Pikiran tentang masa depannya yang hancur terus melintas.
Raya berjalan ke dapur, mengambil pisau kecil dari dalam laci dan siap memutus nadinya.
Namun gerakan tangannya terhenti, dia mengurungkan niatnya.
Bukan hanya karena takut menambah dosa, tapi juga tidak ingin menyusahkan sahabatnya jika dia mati di apartemen ini. Apartemen yang hanya berjarak beberapa lantai dari bajingan yang berwajah tampan tapi berhati iblis itu.
Raya mengatur nafasnya meski terasa berat. Rasa sesak itu tentu tidak bisa hilang begitu saja. Dia bukan kehilangan uang, atau ponsel, bukan juga perhiasan. Ini lebih penting dari semua itu, yang jika hilang sudah tidak bisa dicari lagi, tidak bisa dibeli, juga tidak bisa dikembalikan. Yang bekasnya akan selalu ada seumur hidup.
Raya mencoba menghibur dirinya sendiri, memberikan sugesti bahwa semuanya akan baik-baik saja.
“Banyak yang menikah dalam keadaan tidak perawan, bahkan menikah bukan dengan pria yang mengambil keperawanan itu, tapi mereka bisa bahagia. Pasti akan ada pria yang bisa menerima kamu. Seiring berjalannya waktu, semua akan terlupakan.”
Tapi lagi-lagi tidak mudah, tetap saja ada pikiran jelek yang mengganggu.
“Tapi para perempuan itu melakukannya atas dasar suka sama suka, bukan diperkosa. Yakin dia bisa menerima kamu? Dia akan merasa jijik di malam pertama, dan memandang rendah dirimu karena tidak bisa menjaga diri dengan baik. Bagaimana kamu bisa lupa, kalau kejadian naas ini terjadi di hari ulang tahunmu!”
Raya terduduk lesu, dia masih sesenggukan, meremas tangannya yang gemetaran, dan pisau kecil itu ada di sisinya dan tidak lama kemudian tertidur.
Raya terbangun, dia melihat kalau dirinya masih ada di lantai dapur. Matanya terasa bengkak dan berat. Setelah menghela nafas berkali-kali, Raya pergi ke kamar mandi. Membersihkan dirinya, meski dia tahu tidak akan pernah bersih seperti sebelumnya.
Ada noda hitam dalam dirinya. Noda yang tidak akan pernah bersih dan tidak akan pernah bisa dihilangkan seumur hidupnya.

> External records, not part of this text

(* ===== verification/Enrollments.v ===== *)
(** * Connected machines ([packages/db/src/index.ts], [apps/api/src/sandbox/enrollment.ts],
      [apps/api/src/sandbox/auth-callout.ts] and [apps/api/src/routes/enrollments.ts])

    A machine is enrolled by a device flow a user approves or by a signed enroll
    token; its credentials are a bearer and a relay token; every connection to
    the message bus is authorized by the callout, which reads the enrollment
    again.  [exposure] has one value and is left out, as are [updated_at] and the
    measurements of a machine. *)
From S2P Require Import Prelude Json JsonParse Encoding Sql Tokens NatsJwt Activity Access.
#[local] Open Scope Z_scope.
#[local] Open Scope opengeni_scope.

Module Enrollments.
Import Activity Tokens Access NatsJwt.

(** ** Tables *)

Inductive EnrollmentStatus := active | revoked.
#[export] Instance EnrollmentStatus_eq_dec : EqDecision EnrollmentStatus.
Proof. solve_decision. Defined.
Inductive DeviceEnrollmentStatus := pending | approved | denied | consumed.
#[export] Instance DeviceEnrollmentStatus_eq_dec : EqDecision DeviceEnrollmentStatus.
Proof. solve_decision. Defined.
Inductive SandboxKind := modal | selfhosted.
#[export] Instance SandboxKind_eq_dec : EqDecision SandboxKind.
Proof. solve_decision. Defined.

(** [enrollments] *)
Record EnrollmentRow := {
  e_id : jstr; e_accountId : jstr; e_workspaceId : jstr; e_pubkey : jstr; e_hasDisplay : bool; e_opStream : bool;
  e_desktopUnavailableReason : option jstr; e_allowScreenControl : bool; e_status : EnrollmentStatus; e_os : jstr; e_arch : jstr;
  e_lastSeenAt : option Z; e_wentOfflineAt : option Z; e_wentOfflineReason : option jstr; e_createdAt : Z; e_revokedAt : option Z
}.
#[export] Instance etaEnrollmentRow : Settable EnrollmentRow := fun r =>
  Build_EnrollmentRow (e_id r) (e_accountId r) (e_workspaceId r) (e_pubkey r) (e_hasDisplay r) (e_opStream r) (e_desktopUnavailableReason r)
    (e_allowScreenControl r) (e_status r) (e_os r) (e_arch r) (e_lastSeenAt r) (e_wentOfflineAt r) (e_wentOfflineReason r) (e_createdAt r) (e_revokedAt r).
(** [device_enrollment_requests] *)
Record RequestRow := {
  q_id : jstr; q_deviceCode : jstr; q_userCode : jstr; q_accountId : jstr; q_workspaceId : jstr; q_pubkey : jstr; q_os : jstr; q_arch : jstr;
  q_machineName : option jstr; q_canOfferDisplay : bool; q_requestsScreenControl : bool; q_status : DeviceEnrollmentStatus;
  q_approvedBySubjectId : option jstr; q_approvedBySubjectLabel : option jstr; q_allowScreenControl : bool; q_approvedAt : option Z;
  q_enrollmentId : option jstr; q_sandboxId : option jstr; q_expiresAt : Z
}.
#[export] Instance etaRequestRow : Settable RequestRow := fun r =>
  Build_RequestRow (q_id r) (q_deviceCode r) (q_userCode r) (q_accountId r) (q_workspaceId r) (q_pubkey r) (q_os r) (q_arch r) (q_machineName r)
    (q_canOfferDisplay r) (q_requestsScreenControl r) (q_status r) (q_approvedBySubjectId r) (q_approvedBySubjectLabel r) (q_allowScreenControl r)
    (q_approvedAt r) (q_enrollmentId r) (q_sandboxId r) (q_expiresAt r).
(** [sandboxes] *)
Record SandboxRow := { b_id : jstr; b_accountId : jstr; b_workspaceId : jstr; b_kind : SandboxKind; b_name : jstr; b_enrollmentId : option jstr; b_createdAt : Z }.
(** What [sessions] holds for the routing of sandbox operations. *)
Record PointerRow := {
  s_id : jstr; s_workspaceId : jstr; s_backend : jstr; s_groupId : jstr; s_activeTurnId : option jstr;
  s_activeSandboxId : option jstr; s_activeEpoch : Z; s_workingDir : option jstr; s_createdAt : Z
}.
#[export] Instance etaPointerRow : Settable PointerRow := fun r =>
  Build_PointerRow (s_id r) (s_workspaceId r) (s_backend r) (s_groupId r) (s_activeTurnId r) (s_activeSandboxId r) (s_activeEpoch r) (s_workingDir r) (s_createdAt r).

Record MachineDb := {
  access : AccessDb; enrollments : list EnrollmentRow; requests : list RequestRow; sandboxes : list SandboxRow; pointers : list PointerRow; nextId : nat
}.
#[export] Instance etaMachineDb : Settable MachineDb := fun d =>
  Build_MachineDb (access d) (enrollments d) (requests d) (sandboxes d) (pointers d) (nextId d).
Abbreviation Handler := (Program MachineDb AccessError Outgoing).
Definition putAccess (a : AccessDb) (d : MachineDb) : MachineDb := d <| access := a |>.
(** A handler of the access tables. *)
Definition accessing {A} (m : Access.Handler A) : Handler A := embed access putAccess m.

(** ** The repository *)

Definition enrollmentOf (workspaceId enrollmentId : jstr) (e : EnrollmentRow) : bool := same (e_workspaceId e) workspaceId && same (e_id e) enrollmentId.
Definition machineOf (workspaceId pubkey : jstr) (e : EnrollmentRow) : bool := same (e_workspaceId e) workspaceId && same (e_pubkey e) pubkey.
Definition isActive (e : EnrollmentRow) : bool := bool_decide (e_status e = active).
Definition isStatus (s : DeviceEnrollmentStatus) (q : RequestRow) : bool := bool_decide (q_status q = s).

Definition getEnrollment (workspaceId enrollmentId : jstr) (d : MachineDb) : option EnrollmentRow := List.find (enrollmentOf workspaceId enrollmentId) (enrollments d).
Definition listEnrollments (workspaceId : jstr) (status : option EnrollmentStatus) (d : MachineDb) : list EnrollmentRow :=
  sort_by (fun e => - e_createdAt e)
    (select_where (fun e => same (e_workspaceId e) workspaceId && match status with Some s => bool_decide (e_status e = s) | None => true end) (enrollments d)).

(** What an enrollment is written with. *)
Record MachineInput := { mi_accountId : jstr; mi_workspaceId : jstr; mi_pubkey : jstr; mi_hasDisplay : bool; mi_allowScreenControl : bool; mi_os : jstr; mi_arch : jstr }.
Definition reenroll (i : MachineInput) (e : EnrollmentRow) : EnrollmentRow :=
  (((((e <| e_hasDisplay := mi_hasDisplay i |>) <| e_allowScreenControl := mi_allowScreenControl i |>) <| e_os := mi_os i |>) <| e_arch := mi_arch i |>)
     <| e_status := active |>) <| e_revokedAt := None |>.
(** [insert ... on conflict (workspace_id, pubkey) do update] *)
Definition createEnrollment (i : MachineInput) (now : Z) (d : MachineDb) : result AccessError (EnrollmentRow * MachineDb) :=
  let mine := machineOf (mi_workspaceId i) (mi_pubkey i) in
  match List.find mine (enrollments d) with
  | Some e => Ok (reenroll i e, d <| enrollments ::= update_where mine (reenroll i) |>)
  | None =>
      match getWorkspace (mi_workspaceId i) (access d) with
      | None => Err (Thrown "insert or update violates foreign key constraint")
      | Some _ =>
          let e := {| e_id := generated (nextId d); e_accountId := mi_accountId i; e_workspaceId := mi_workspaceId i; e_pubkey := mi_pubkey i;
                      e_hasDisplay := mi_hasDisplay i; e_opStream := false; e_desktopUnavailableReason := None; e_allowScreenControl := mi_allowScreenControl i;
                      e_status := active; e_os := mi_os i; e_arch := mi_arch i; e_lastSeenAt := None; e_wentOfflineAt := None; e_wentOfflineReason := None;
                      e_createdAt := now; e_revokedAt := None |} in
          Ok (e, (d <| enrollments ::= fun t => t ++ [e] |>) <| nextId ::= S |>)
      end
  end.

(** The updates of one enrollment; the guarded ones report whether they wrote. *)
Definition updateEnrollment (p : EnrollmentRow -> bool) (f : EnrollmentRow -> EnrollmentRow) (workspaceId enrollmentId : jstr) (d : MachineDb) : bool * MachineDb :=
  let mine e := enrollmentOf workspaceId enrollmentId e && p e in
  (existsb mine (enrollments d), d <| enrollments ::= update_where mine f |>).
Definition revokeEnrollment (now : Z) : jstr -> jstr -> MachineDb -> bool * MachineDb :=
  updateEnrollment isActive (fun e => (e <| e_status := revoked |>) <| e_revokedAt := Some now |>).
Definition touchEnrollmentLastSeen (now : Z) : jstr -> jstr -> MachineDb -> bool * MachineDb :=
  updateEnrollment (fun _ => true) (fun e => ((e <| e_lastSeenAt := Some now |>) <| e_wentOfflineAt := None |>) <| e_wentOfflineReason := None |>).
Definition setEnrollmentWentOffline (now : Z) (reason : jstr) : jstr -> jstr -> MachineDb -> bool * MachineDb :=
  updateEnrollment (fun _ => true) (fun e => (e <| e_wentOfflineAt := Some now |>) <| e_wentOfflineReason := Some reason |>).
Definition clearEnrollmentWentOffline : jstr -> jstr -> MachineDb -> bool * MachineDb :=
  updateEnrollment (fun e => match e_wentOfflineAt e with Some _ => true | None => false end)
    (fun e => (e <| e_wentOfflineAt := None |>) <| e_wentOfflineReason := None |>).
Definition setEnrollmentDisplayState (hasDisplay : bool) (reason : option jstr) : jstr -> jstr -> MachineDb -> bool * MachineDb :=
  updateEnrollment (fun e => negb (Bool.eqb (e_hasDisplay e) hasDisplay) || negb (bool_decide (e_desktopUnavailableReason e = reason)))
    (fun e => (e <| e_hasDisplay := hasDisplay |>) <| e_desktopUnavailableReason := reason |>).
Definition setEnrollmentOpStreamState (opStream : bool) : jstr -> jstr -> MachineDb -> bool * MachineDb :=
  updateEnrollment (fun e => negb (Bool.eqb (e_opStream e) opStream)) (fun e => e <| e_opStream := opStream |>).

(** [device_enrollment_requests] *)
Record StartInput := {
  si_accountId : jstr; si_workspaceId : jstr; si_publicKey : jstr; si_os : jstr; si_arch : jstr; si_machineName : option jstr;
  si_canOfferDisplay : bool; si_requestsScreenControl : bool
}.
Definition createDeviceEnrollmentRequest (i : StartInput) (deviceCode userCode : jstr) (expiresAt : Z) (d : MachineDb) : result AccessError (RequestRow * MachineDb) :=
  if existsb (fun q => same (q_deviceCode q) deviceCode || isStatus pending q && same (q_userCode q) userCode) (requests d)
  then Err (Thrown "duplicate key value violates unique constraint")
  else match getWorkspace (si_workspaceId i) (access d) with
       | None => Err (Thrown "insert or update violates foreign key constraint")
       | Some _ =>
           let q := {| q_id := generated (nextId d); q_deviceCode := deviceCode; q_userCode := userCode; q_accountId := si_accountId i;
                       q_workspaceId := si_workspaceId i; q_pubkey := si_publicKey i; q_os := si_os i; q_arch := si_arch i;
                       q_machineName := si_machineName i; q_canOfferDisplay := si_canOfferDisplay i; q_requestsScreenControl := si_requestsScreenControl i;
                       q_status := pending; q_approvedBySubjectId := None; q_approvedBySubjectLabel := None; q_allowScreenControl := false;
                       q_approvedAt := None; q_enrollmentId := None; q_sandboxId := None; q_expiresAt := expiresAt |} in
           Ok (q, (d <| requests ::= fun t => t ++ [q] |>) <| nextId ::= S |>)
       end.
Definition requestByDeviceCode (deviceCode : jstr) (d : MachineDb) : option RequestRow := List.find (fun q => same (q_deviceCode q) deviceCode) (requests d).
Definition getPendingDeviceEnrollmentRequestByUserCode (workspaceId userCode : jstr) (d : MachineDb) : option RequestRow :=
  List.find (fun q => same (q_workspaceId q) workspaceId && same (q_userCode q) userCode && isStatus pending q) (requests d).
Definition pendingByUserCode (userCode : jstr) (d : MachineDb) : option RequestRow :=
  List.find (fun q => same (q_userCode q) userCode && isStatus pending q) (requests d).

Dia tahu, seberapa banyak pun dia menghela nafas berat, semua tidak akan kembali seperti semula. Apa yang telah terjadi, tidak bisa diubah lagi.
Yang bisa dia lakukan saat ini, hanya pasrah. Ya, pasrah, karena jika dikatakan ikhlas, tentu saja dia tidak ikhlas, bahkan mungkin tidak akan pernah ikhlas seumur hidupnya. Satu pikiran terlintas dalam benak Raya, haruskah dia melakukan visum sebagai bukti kasus pelecehan yang dia alami saat ini? Haruskah dia melaporkannya ke polisi?